Dataset content:
(* ===== verification/ProfileCache.v ===== *)
(** * The profile cache (src/common/profilecache)

    A store keeps one byte-budgeted buffer per source (buffer.go, store.go).
    Slots point to their buffers, and a chunk is added in two critical
    sections, so the buffers are a heap: an append may come after the slot was
    removed or the limits were changed by another goroutine. *)


From Stdlib Require Import Strings.Byte.
From S2P Require Import Prelude.
From S2P Require Import GoLib.

(** ** Machine integers *)

Definition int64_wrap (n : Z) : Z := ((n + 2 ^ 63) mod 2 ^ 64 - 2 ^ 63)%Z.
Definition uint64_wrap (n : Z) : Z := (n mod 2 ^ 64)%Z.

Lemma int64_wrap_id n : (- 2 ^ 63 <= n < 2 ^ 63)%Z -> int64_wrap n = n.
Proof. intros Hn. unfold int64_wrap. rewrite Z.mod_small by lia. lia. Qed.

(** ** A bounded buffer (buffer.go)

    The backing slice and its compaction are not visible from outside. *)

Record chunk := mkChunk { capturedAt : Z; bytes : list byte }.
Definition chunk_size (c : chunk) : Z := Z.of_nat (length (bytes c)).

Record BoundedBuffer := mkBuffer
  { chunks : list chunk;
    totalBytes : Z;
    maxBytes : Z;
    addedTotal : Z;
    evictedTotal : Z }.

Definition NewBoundedBuffer (maxBytes : Z) : BoundedBuffer := mkBuffer [] 0 maxBytes 0 0.

(** The chunks that stay, their size, and how many were dropped. *)
Fixpoint trim (maxBytes : Z) (l : list chunk) (total : Z) : list chunk * Z * Z :=
  match l with
  | [] => ([], total, 0%Z)
  | c :: rest =>
      if bool_decide (0 < maxBytes)%Z && bool_decide (maxBytes < total)%Z then
        let r := trim maxBytes rest (total - chunk_size c) in (r.1, (r.2 + 1)%Z)
      else (l, total, 0%Z)
  end.

Definition trimLocked (b : BoundedBuffer) : BoundedBuffer :=
  let r := trim (maxBytes b) (chunks b) (totalBytes b) in
  mkBuffer r.1.1 r.1.2 (maxBytes b) (addedTotal b) (uint64_wrap (evictedTotal b + r.2)).

Definition AddAt (t : Z) (data : list byte) (b : BoundedBuffer) : bool * BoundedBuffer :=
  match data with
  | [] => (true, b)
  | _ =>
      let c := mkChunk t data in
      if bool_decide (0 < maxBytes b)%Z && bool_decide (maxBytes b < chunk_size c)%Z then (false, b)
      else (true, trimLocked (mkBuffer (chunks b ++ [c]) (totalBytes b + chunk_size c) (maxBytes b)
                                (uint64_wrap (addedTotal b + 1)) (evictedTotal b)))
  end.

Definition Resize (maxBytes : Z) (b : BoundedBuffer) : BoundedBuffer :=
  trimLocked (mkBuffer (chunks b) (totalBytes b) maxBytes (addedTotal b) (evictedTotal b)).

Definition SnapshotSince (since : Z) (b : BoundedBuffer) : list (list byte) :=
  bytes <$> filter (fun c => bytes c <> [] ∧ (since <= capturedAt c)%Z) (chunks b).

Definition Clear (b : BoundedBuffer) : BoundedBuffer :=
  mkBuffer [] 0 (maxBytes b) (addedTotal b) (evictedTotal b).

(** *** What a buffer keeps *)

Definition size_of (l : list chunk) : Z := foldr (fun c n => chunk_size c + n)%Z 0%Z l.

Lemma size_of_app l l' : size_of (l ++ l') = (size_of l + size_of l')%Z.
Proof. induction l as [|c l IH]; simpl; [done|]. rewrite IH. lia. Qed.
Lemma chunk_size_nonneg c : (0 <= chunk_size c)%Z.
Proof. unfold chunk_size. lia. Qed.
Lemma size_of_nonneg l : (0 <= size_of l)%Z.
Proof. induction l as [|c l IH]; simpl; [done|]. pose proof (chunk_size_nonneg c). lia. Qed.

(** The size is right, and within the budget. *)
Record buffer_ok (b : BoundedBuffer) : Prop := {
  bo_total : totalBytes b = size_of (chunks b);
  bo_budget : (0 < maxBytes b)%Z -> (totalBytes b <= maxBytes b)%Z
}.

(** The chunks that stay are the longest part at the end that fits. *)
Definition longest_suffix (budget : Z) (l l' : list chunk) : Prop :=
  exists dropped, l = dropped ++ l' ∧ (size_of l' <= budget)%Z
  ∧ (forall c d', dropped = d' ++ [c] -> (budget < size_of (c :: l'))%Z).

Lemma trim_spec budget l :
  (0 < budget)%Z ->
  let r := trim budget l (size_of l) in
  r.1.2 = size_of r.1.1 ∧ longest_suffix budget l r.1.1
  ∧ (r.2 + Z.of_nat (length r.1.1) = Z.of_nat (length l))%Z.
Proof.
  intros Hb. induction l as [|c l IH]; cbv zeta in *.
  - simpl. split_and!; [done| |done]. exists []. split_and!; [done|simpl; lia|]. intros c d' H. by destruct d'.
  - cbn [trim]. destruct (bool_decide (0 < budget)%Z && bool_decide (budget < size_of (c :: l))%Z) eqn:E.
    + apply andb_true_iff in E as [_ E%bool_decide_eq_true]. simpl (size_of (c :: l)).
      replace (chunk_size c + size_of l - chunk_size c)%Z with (size_of l) by lia.
      destruct IH as (H1 & (dropped & H2 & H3 & H4) & H5). cbn [fst snd]. split_and!; [done| |simpl; lia].
      exists (c :: dropped). split_and!; [by rewrite H2 at 1|done|].
      intros c' d' Hd. destruct d' as [|x d']; simplify_eq/=; [|by eapply H4].
      rewrite H2 in E. simpl in E. done.
    + apply andb_false_iff in E as [E|E]; apply bool_decide_eq_false in E; [lia|].
      cbn [fst snd]. split_and!; [done| |simpl; lia]. exists []. split_and!; [done|lia|]. intros c' d' H. by destruct d'.
Qed.
Lemma merge_all_apart l m ds :
  merges l m -> (forall d d', d ∈ l -> d' ∈ ds -> apart d d') ->
  (forall ds1 d ds2 d', ds = ds1 ++ d :: ds2 -> d' ∈ ds1 -> apart d' d) -> exists c, merge_all (inr m) ds = inr c.
Proof.
  revert l m. induction ds as [|d ds IH]; intros l m Hm Hl Hds; cbn [merge_all foldl]; [by eexists|].
  destruct (merge_domain_apart l m d) as [m' E]; [done|intros d' Hd; apply Hl; [done|by left]|]. rewrite E.
  apply (IH (l ++ [d]) m'); [by eapply merge_domain_ok| |].
  - intros d1 d2 [Hd1| ->%list_elem_of_singleton]%elem_of_app Hd2; [by apply Hl; [|right]|].
    apply list_elem_of_split in Hd2 as (ds1 & ds2 & ->). apply (Hds (d :: ds1) d2 ds2); [done|by left].
  - intros ds1 d1 ds2 d' -> Hd. apply (Hds (d :: ds1) d1 ds2); [done|by right].
Qed.

(** The domains of a map, in the order of the merge. *)
Lemma merge_configs_all (domains : list (string * Config)) :
  NoDup domains.*1 ->
  exists ds, ds ≡ₚ domains ∧ MergeConfigs (list_to_map domains) = merge_all (inr zero_config) ds.*2.
Proof.
  intros Hnd. unfold MergeConfigs. set (names := SortFunc _ _).
  assert (Hn : names ≡ₚ domains.*1).
  { unfold names. rewrite SortFunc_perm, (map_order_perm (map_to_list (list_to_map domains))), map_to_list_to_map; done. }
  exists ((fun n => (n, default zero_config ((list_to_map domains : gmap string Config) !! n))) <$> names). split.
  - rewrite Hn, <-list_fmap_compose. transitivity (id <$> domains); [|by rewrite list_fmap_id]. apply Permutation_refl'.
    apply list_fmap_ext. intros k [n d] Hk. simpl. f_equal.
    rewrite (proj1 (elem_of_list_to_map domains n d Hnd)); [done|]. by eapply list_elem_of_lookup_2.
  - unfold merge_all. rewrite <-list_fmap_compose. generalize (inr zero_config : error + Config). clear Hn. induction names as [|n names IH]; intros r; [done|].
    cbn [foldl fmap list_fmap]. apply IH.
Qed.

Lemma merges_same l l' c : (forall d, d ∈ l <-> d ∈ l') -> merges l c -> merges l' c.
Proof.
  intros Hl [Hr He Hp Hx Hc Hpl Hs Hlv].
  assert (Hg : forall A (f : Config -> gmap string A), gathers f l c -> gathers f l' c).
  { intros A f Hf x v. rewrite (Hf x v). by setoid_rewrite Hl. }
  split; auto.
  - intros x. rewrite Hs. by setoid_rewrite Hl.
  - setoid_rewrite <-Hl. done.
Qed.

Lemma merges_zero : merges [] zero_config.
Proof.
  split; try by apply gathers_nil.
  - intros x. simpl. split; [by intros ?%elem_of_nil|]. by intros (d & ?%elem_of_nil & _).
  - by left.
Qed.

Theorem merge_configs_merges (domains : list (string * Config)) c :
  NoDup domains.*1 -> MergeConfigs (list_to_map domains) = inr c -> merges domains.*2 c.
Proof.
  intros Hnd. destruct (merge_configs_all domains Hnd) as (ds & Hds & ->). intros Hc.
  apply (merges_same ds.*2); [intros d; by rewrite Hds|]. by apply (merge_all_ok [] zero_config), Hc; apply merges_zero.
Qed.

(** The position of a domain in the merge. *)
Lemma fmap_snd_split (ds : list (string * Config)) ds1 d ds2 :
  ds.*2 = ds1 ++ d :: ds2 -> exists l1 n l2, ds = l1 ++ (n, d) :: l2 ∧ ds1 = l1.*2.
Proof.
  revert ds1. induction ds as [|[n x] ds IH]; intros [|x1 ds1]; [done|done|..]; intros [= E1 E2].
  - subst. exists [], n, ds. done.
  - destruct (IH _ E2) as (l1 & n' & l2 & -> & ->). exists ((n, x) :: l1), n', l2. by subst.
Qed.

Exercise goal:
Reproduce word for word the material above, starting with the line that has "From S2P Require Import GoLib." and stopping after the line that has "let r := trim (maxBytes".

Reply:
From S2P Require Import GoLib.

(** ** Machine integers *)

Definition int64_wrap (n : Z) : Z := ((n + 2 ^ 63) mod 2 ^ 64 - 2 ^ 63)%Z.
Definition uint64_wrap (n : Z) : Z := (n mod 2 ^ 64)%Z.

Lemma int64_wrap_id n : (- 2 ^ 63 <= n < 2 ^ 63)%Z -> int64_wrap n = n.
Proof. intros Hn. unfold int64_wrap. rewrite Z.mod_small by lia. lia. Qed.

(** ** A bounded buffer (buffer.go)

    The backing slice and its compaction are not visible from outside. *)

Record chunk := mkChunk { capturedAt : Z; bytes : list byte }.
Definition chunk_size (c : chunk) : Z := Z.of_nat (length (bytes c)).

Record BoundedBuffer := mkBuffer
  { chunks : list chunk;
    totalBytes : Z;
    maxBytes : Z;
    addedTotal : Z;
    evictedTotal : Z }.

Definition NewBoundedBuffer (maxBytes : Z) : BoundedBuffer := mkBuffer [] 0 maxBytes 0 0.

(** The chunks that stay, their size, and how many were dropped. *)
Fixpoint trim (maxBytes : Z) (l : list chunk) (total : Z) : list chunk * Z * Z :=
  match l with
  | [] => ([], total, 0%Z)
  | c :: rest =>
      if bool_decide (0 < maxBytes)%Z && bool_decide (maxBytes < total)%Z then
        let r := trim maxBytes rest (total - chunk_size c) in (r.1, (r.2 + 1)%Z)
      else (l, total, 0%Z)
  end.

Definition trimLocked (b : BoundedBuffer) : BoundedBuffer :=
  let r := trim (maxBytes b) (chunks b) (totalBytes b) in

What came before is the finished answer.